►

(** * A shallow embedding of the JSON Patch engine [jsonpatch.go]

    The Go package applies RFC 6902 operations to a decoded JSON document.
    The document is a graph of Go values: [map[string]any] and [[]any] are
    references into shared storage, so the embedding keeps an explicit heap
    and runs the mutating code in a state monad whose results distinguish
    a returned [error] from a run-time panic.

    Layout: definitions (strings and pointers, index grammar, values and
    heap, slices, navigator, mutators, operations and the orchestrator),
    then the lemmas and theorems. *)

From Stdlib Require Import ZArith Ascii String List Lia Bool.
From stdpp Require Import base gmap strings list fin_maps.

Local Open Scope string_scope.
Local Open Scope Z_scope.

(* ===================================================================== *)
(** ** Strings: [strings.NewReplacer], [strings.Split], JSON pointers      *)
(* ===================================================================== *)

(** A Go [string] is a sequence of bytes; [string] is a list of [ascii]. *)

(** The first (old, new) pair, in argument order, whose old string is a
    prefix of [s]: "the old string comparisons are done in argument order". *)
Fixpoint firstMatch (pairs : list (string * string)) (s : string)
  : option (string * string) :=
  match pairs with
  | [] => None
  | (old, new) :: ps =>
      if String.prefix old s then Some (old, new) else firstMatch ps s
  end.

(** The [Replace] method of a [strings.Replacer] for non-empty old
    strings: one pass from
    left to right without overlapping matches.  [skip] counts the bytes of a
    match that are still to be dropped. *)
Fixpoint replaceFrom (pairs : list (string * string)) (skip : nat) (s : string)
  : string :=
  match s with
  | EmptyString => EmptyString
  | String c r =>
      match skip with
      | S k => replaceFrom pairs k r
      | O =>
          match firstMatch pairs s with
          | Some (old, new) =>
              new +:+ replaceFrom pairs (String.length old - 1) r
          | None => String c (replaceFrom pairs 0 r)
          end
      end
  end.

Definition Replace (pairs : list (string * string)) (s : string) : string :=
  replaceFrom pairs 0 s.

(** [var unescapeReplace = strings.NewReplacer("~1", "/", "~0", "~")] *)
Definition unescapeReplace : list (string * string) :=
  [("~1", "/"); ("~0", "~")].

(** [func unescapePath(path string) string] *)
Definition unescapePath (path : string) : string :=
  Replace unescapeReplace path.

(** [strings.ReplaceAll(s, old, new)] for a non-empty [old]. *)
Definition ReplaceAll (s old new : string) : string :=
  Replace [(old, new)] s.

(** The decoding as the specification words it: "first replacing [~1] by
    [/] then [~0] by [~]", two passes over the whole segment. *)
Definition unescape_two_pass (s : string) : string :=
  ReplaceAll (ReplaceAll s "~1" "/") "~0" "~".

(** Modelled from the spec: the encoding of a segment, which the source does
    not contain ("inverse on any re-encoding, not exercised by this core"):
    [~] becomes [~0] and [/] becomes [~1]. *)
Fixpoint escapePath (s : string) : string :=
  match s with
  | EmptyString => EmptyString
  | String c r =>
      if Ascii.eqb c "~" then String "~" (String "0" (escapePath r))
      else if Ascii.eqb c "/" then String "~" (String "1" (escapePath r))
      else String c (escapePath r)
  end.

(** [strings.Split(s, sep)] for a one-byte separator: the pieces between
    the separators, [[""]] for the empty string. *)
Fixpoint Split (s : string) (sep : ascii) : list string :=
  match s with
  | EmptyString => [EmptyString]
  | String c r =>
      if Ascii.eqb c sep then EmptyString :: Split r sep
      else match Split r sep with
           | piece :: pieces => String c piece :: pieces
           | [] => [String c EmptyString]
           end
  end.

(** [type JSONPointer struct { origin string }] *)
Record JSONPointer := NewJSONPointer { origin : string }.

Definition IsTheWholeDocument (p : JSONPointer) : bool :=
  String.eqb (origin p) "".

(** [Path]: split on [/], unescape every piece, drop the first one
    ([v[1:]]; [Split] never returns an empty slice). *)
Definition JSONPointer_Path (p : JSONPointer) : list string :=
  tail (map unescapePath (Split (origin p) "/")).

(** [ParentPath]: [nil] for no segment, else [v[:len(v)-1]].  A nil
    [[]string] and an empty one are both the empty list here; the only
    reader of the difference is the first test of [SameParent]. *)
Definition ParentPath (p : JSONPointer) : list string :=
  let v := JSONPointer_Path p in
  match v with
  | [] => []
  | _ => take (length v - 1)%nat v
  end.
(** C3, on the archive that holds the one file [textures/foo.jpg], directly
    under [textures/]: the index holds the prefix [textures/foo.jpg/],
    which is the prefix of no subfolder of the archive. *)
Theorem get_texture_folders_direct_file_prefix :
  get_texture_folders {[ "textures/foo.jpg" ]} = {[ "textures/foo.jpg/" ]}.
Proof. vm_compute. reflexivity. Qed.

(** ** The classification loop *)

Section Loop.

Variables tf mf demo patch full : gset string.

(** One turn appends the dependency to the list named by
    [bucket_of_dep], and to no other. *)
Lemma classify_dep_bucket_list (bs : buckets) (dep : string) (b : bucket) :
  bucket_list b (classify_dep tf mf demo patch full bs dep)
  = bucket_list b bs
    ++ (if decide (bucket_of_dep tf mf demo patch full dep = Some b)
        then [dep] else []).
Proof.
  unfold classify_dep, bucket_of_dep, ignored.
  destruct (bool_decide (Py.lower dep ∈ IGNORE_TERMS));
    [by rewrite decide_False, app_nil_r|].
  destruct (should_ignore dep); [by rewrite decide_False, app_nil_r|].
  simpl orb. cbv iota.
  destruct (in_texture_folder tf dep); simpl orb; cbv iota;
    [destruct b; simpl; by rewrite ?app_nil_r|].
  destruct (Py.truthy (find_in_set dep mf));
    [destruct b; simpl; by rewrite ?app_nil_r|].
  destruct (Py.truthy (find_in_set dep demo));
    [destruct b; simpl; by rewrite ?app_nil_r|].
  destruct (Py.truthy (find_in_set dep patch));
    [destruct b; simpl; by rewrite ?app_nil_r|].
  destruct (Py.truthy (find_in_set dep full));
    destruct b; simpl; by rewrite ?app_nil_r.
Qed.

Lemma foldl_classify_bucket_list (l : list string) (bs : buckets) (b : bucket) :
  bucket_list b (foldl (classify_dep tf mf demo patch full) bs l)
  = bucket_list b bs
    ++ filter (λ d, bucket_of_dep tf mf demo patch full d = Some b) l.
Proof.
  revert bs. induction l as [|d l IH]; intros bs; simpl.
  - by rewrite app_nil_r.
  - rewrite IH, classify_dep_bucket_list, filter_cons.
    destruct (decide (bucket_of_dep tf mf demo patch full d = Some b));
      by rewrite <- app_assoc.
Qed.
(** * Type stub writer (pyright, [server/src/analyzer/typeStubWriter.ts])

    A shallow embedding of [TypeStubWriter]: the parse-tree walker that
    renders the public declarations of an analysed Python file as a type
    stub.  The writer object is an explicit record threaded through every
    method; the methods keep the names they have in the source. *)

From Stdlib Require Import String Ascii List ZArith Bool Lia.
Import ListNotations.

Open Scope list_scope.
Open Scope string_scope.
Open Scope Z_scope.

(** ** Parse nodes

    Only the fields the writer reads are kept.  [NameNode] stands for
    [node.nameToken.value]. *)

Record NameNode : Type := { nameToken_value : string }.

Inductive ArgumentCategory : Type :=
| ArgSimple | UnpackedList | UnpackedDictionary.

Inductive ParameterCategory : Type :=
| ParamSimple | VarArgList | VarArgDictionary.

Record ModuleNameNode : Type := {
  leadingDots : Z;
  nameParts : list NameNode
}.

Record ImportAsNode : Type := {
  imp_module : ModuleNameNode;
  imp_alias : option NameNode
}.

Record ImportFromAsNode : Type := {
  impfrom_name : NameNode;
  impfrom_alias : option NameNode
}.

Record ImportNode : Type := { imp_list : list ImportAsNode }.

Record ImportFromNode : Type := {
  from_module : ModuleNameNode;
  isWildcardImport : bool;
  from_imports : list ImportFromAsNode
}.

(** ** Identifiers and line shapes

    A name token holds a Python identifier: letters, digits, underscores and
    characters outside ASCII. *)

Definition isIdentifierChar (c : ascii) : bool :=
  let n := nat_of_ascii c in
  ((48 <=? n) && (n <=? 57) || (65 <=? n) && (n <=? 90)
   || (97 <=? n) && (n <=? 122) || (n =? 95) || (128 <=? n))%nat.

Fixpoint isIdentifier (s : string) : bool :=
  match s with
  | EmptyString => true
  | String c rest => isIdentifierChar c && isIdentifier rest
  end.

◄

EXERCISE INSTRUCTIONS — The string "that" may occur in the listing; show every line where it does.

ANSWER FOR THIS EXERCISE —
    match that are still to be dropped. *)
(** C3, on the archive that holds the one file [textures/foo.jpg], directly
    A shallow embedding of [TypeStubWriter]: the parse-tree walker that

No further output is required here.